Dataset entries:
Lemma alen_with_value n i v : alen (with_value zeroT n i v) = alen n.
Proof. apply alen_aset. Qed.
Lemma alen_with_next n i x : alen (with_next zeroT n i x) = alen n.
Proof. apply alen_aset. Qed.
Lemma alen_with_prev n i x : alen (with_prev zeroT n i x) = alen n.
Proof. apply alen_aset. Qed.

Lemma init_node_get n i v p q j :
  0 <= i < alen n ->
  value ((init_node zeroT n i v p q).[j]) = (if decide (i = j) then v else value (n.[j])) /\
  nextIndex ((init_node zeroT n i v p q).[j]) = (if decide (i = j) then q else nextIndex (n.[j])) /\
  prevIndex ((init_node zeroT n i v p q).[j]) = (if decide (i = j) then p else prevIndex (n.[j])).
Proof.
  intros Hi. unfold init_node.
  destruct (with_next_get (with_prev zeroT (with_value zeroT n i v) i p) i) with (x := q) (j := j)
    as (-> & -> & ->); [by rewrite alen_with_prev, alen_with_value|].
  destruct (with_prev_get (with_value zeroT n i v) i) with (x := p) (j := j)
    as (-> & -> & ->); [by rewrite alen_with_value|].
  by destruct (with_value_get n i Hi v j) as (-> & -> & ->).
Qed.

Lemma alen_init_node n i v p q : alen (init_node zeroT n i v p q) = alen n.
Proof. unfold init_node. by rewrite alen_with_next, alen_with_prev, alen_with_value. Qed.
End Links.

(** ** Invariant *)
Section Invariant.
Context {T : Type} (zeroT : T).
Variable lg : nat.
Hypothesis lg_small : (lg < 64)%nat.
Abbreviation L := (2 ^ Z.of_nat lg).
#[local] Hint Extern 0 (Inhabited (Node T)) => exact (node_inhabited zeroT) : typeclass_instances.
Implicit Types l : LinkedList T.

(** [ds]: the elements in list order; [us]: the other nodes ever used. *)
Record ll_base l (ds us : list Z) : Prop := {
  ll_len : alen (_nodes l) = L;
  ll_flen : alen (_occupiedFlags l) = (L + 63) / 64;
  ll_nodup : NoDup (ds ++ us);
  ll_range : forall i, i ∈ ds ++ us -> 0 <= i < _nextUnusedIndex l;
  ll_unused : _nextUnusedIndex l <= L;
  ll_count : Z.of_nat (length (ds ++ us)) = _nextUnusedIndex l;
  ll_flags : forall i, 0 <= i < L -> bit_of (_occupiedFlags l) i = bool_decide (i ∈ ds);
  ll_dl : dl zeroT (_nodes l) NULL_INDEX ds NULL_INDEX;
  ll_head : _headIndex l = first NULL_INDEX ds;
  ll_tail : _tailIndex l = final NULL_INDEX ds;
  ll_pop : _population l = Z.of_nat (length ds) }.

Record ll_ok l (ds fs : list Z) : Prop := {
  ll_basic : ll_base l ds fs;
  ll_chain : chain zeroT (_nodes l) fs;
  ll_free : _freeHeadIndex l = first NULL_INDEX fs }.

(** The list of (index, value) pairs. *)
Definition pairs (n : list (Node T)) (ds : list Z) : list (Z * T) := (fun i => (i, value (n.[i]))) <$> ds.

Lemma L_bound : 0 < L < 2 ^ 64.
Proof. split; [apply cap_pos|apply Z.pow_lt_mono_r; lia]. Qed.

Lemma flag_word_ok l ds us i : ll_base l ds us -> 0 <= i < L -> 0 <= bit_word i < alen (_occupiedFlags l).
Proof. intros Hb Hi. rewrite bit_word_eq, (ll_flen _ _ _ Hb). Z.div_mod_to_equations. lia. Qed.

Lemma ll_in l ds us i : ll_base l ds us -> i ∈ ds ++ us -> 0 <= i < L.
Proof. intros Hb Hi. pose proof (ll_range _ _ _ Hb i Hi). pose proof (ll_unused _ _ _ Hb). lia. Qed.

Lemma NULL_not_elem l ds us : ll_base l ds us -> NULL_INDEX ∉ ds ++ us.
Proof. intros Hb Hn. apply (ll_in _ _ _ _ Hb) in Hn. unfold NULL_INDEX in Hn. lia. Qed.

Lemma pairs_ext n n' ds :
  (forall i, i ∈ ds -> value (n'.[i]) = value (n.[i])) -> pairs n' ds = pairs n ds.
Proof. intros Hv. apply list_fmap_ext. intros k i Hi%list_elem_of_lookup_2. by rewrite Hv. Qed.

Lemma pairs_fst n ds : (pairs n ds).*1 = ds.
Proof. unfold pairs. rewrite <- list_fmap_compose. apply list_fmap_id. Qed.

(** *** Allocation *)

Lemma alloc_ok l ds fs :
  ll_ok l ds fs -> _initIfNeeded l = l ->
  let '(l', x) := _allocateNode zeroT lg l in
  if decide (Z.of_nat (length ds) < L) then
    exists fs', ll_base l' ds (x :: fs') /\ chain zeroT (_nodes l') fs' /\
      _freeHeadIndex l' = first NULL_INDEX fs' /\ _nodes l' = _nodes l
  else x = NULL_INDEX /\ l' = l.
Proof.
  intros [Hb Hc Hf] Hinit. unfold _allocateNode. rewrite Hinit. pose proof L_bound.
  pose proof (ll_count _ _ _ Hb) as Hcnt. pose proof (ll_unused _ _ _ Hb) as Hun.
  rewrite length_app in Hcnt. destruct fs as [|x fs']; simpl in Hf, Hcnt.
  - rewrite Hf. change (negb (NULL_INDEX =? NULL_INDEX)) with false. cbn iota.
    destruct (Z.ltb_spec (_nextUnusedIndex l) L) as [Hlt|Hge].
    + rewrite decide_True by lia. exists []. rewrite u64_small by (unfold is_u64; lia). simpl.
      split; [|by split]. destruct Hb. split; simpl; try done.
      * rewrite app_nil_r in ll_nodup0. apply NoDup_app. split; [done|]. split; [|apply NoDup_singleton].
        intros y Hy ->%list_elem_of_singleton.
        specialize (ll_range0 (_nextUnusedIndex l)). rewrite app_nil_r in ll_range0.
        specialize (ll_range0 Hy). lia.
      * intros i. rewrite elem_of_app, list_elem_of_singleton. rewrite app_nil_r in ll_range0.
        intros [Hi| ->]; [specialize (ll_range0 i Hi)|]; lia.
      * lia.
      * rewrite length_app. simpl. lia.
    + rewrite decide_False by lia. done.
  - rewrite Hf. assert (x <> NULL_INDEX) as Hx.
    { intros ->. apply (NULL_not_elem _ _ _ Hb). apply elem_of_app. right. by left. }
    rewrite (proj2 (Z.eqb_neq _ _) Hx). cbn [negb].
    rewrite decide_True.
    + exists fs'. destruct Hc as [Hn Hc]. split; [|by split]. destruct Hb. by split.
    + lia.
Qed.

(** *** Splitting the list *)

Record split_facts (xs ys us : list Z) : Prop := {
  sp_xs : NoDup xs;
  sp_ys : NoDup ys;
  sp_in : forall i, i ∈ xs \/ i ∈ ys \/ i ∈ us -> 0 <= i < L;
  sp_dis : forall i, i ∈ xs \/ i ∈ ys -> i ∉ us;
  sp_first : forall i, i ∈ xs \/ i ∈ us -> first NULL_INDEX ys <> i;
  sp_final : forall i, i ∈ ys \/ i ∈ us -> final NULL_INDEX xs <> i }.

Lemma split_of xs ys us :
  NoDup ((xs ++ ys) ++ us) -> (forall i, i ∈ (xs ++ ys) ++ us -> 0 <= i < L) -> split_facts xs ys us.
Proof.
  intros ((Hxs & Hxy & Hys)%NoDup_app & Hdis & Hus)%NoDup_app Hr.
  assert (forall i, i ∈ xs \/ i ∈ ys \/ i ∈ us -> 0 <= i < L) as Hin.
  { intros i Hi. apply Hr. rewrite !elem_of_app. tauto. }
  assert (forall i, i ∈ xs \/ i ∈ ys \/ i ∈ us -> NULL_INDEX <> i) as HN.
  { intros i Hi <-. specialize (Hin _ Hi). unfold NULL_INDEX in Hin. lia. }
  assert (forall i, i ∈ xs \/ i ∈ ys -> i ∉ us) as Hd.
  { intros i Hi. apply Hdis. by apply elem_of_app. }
  split; [done..| |].
  - intros i Hi <-. destruct (first_elem NULL_INDEX ys) as [-> |Hfe]; [by eapply HN; [|done]; tauto|].
    destruct Hi as [Hi|Hi]; [by apply (Hxy _ Hi)|by apply (Hd (first NULL_INDEX ys)); [right|]].
  - intros i Hi <-. destruct (final_elem NULL_INDEX xs) as [-> |Hfe]; [by eapply HN; [|done]; tauto|].
    destruct Hi as [Hi|Hi]; [by apply (Hxy _ Hfe)|by apply (Hd (final NULL_INDEX xs)); [left|]].
Qed.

- [WHAT THE TASK ASKS]: All lines from the one containing "destruct Hi as [Hi|Hi]; [by apply (Hxy _ Hi)|by" through the end of the data, and no others, are to be given again word for word.

- [ANSWER BOX]:
    destruct Hi as [Hi|Hi]; [by apply (Hxy _ Hi)|by apply (Hd (first NULL_INDEX ys)); [right|]].
  - intros i Hi <-. destruct (final_elem NULL_INDEX xs) as [-> |Hfe]; [by eapply HN; [|done]; tauto|].
    destruct Hi as [Hi|Hi]; [by apply (Hxy _ Hfe)|by apply (Hd (final NULL_INDEX xs)); [left|]].
Qed.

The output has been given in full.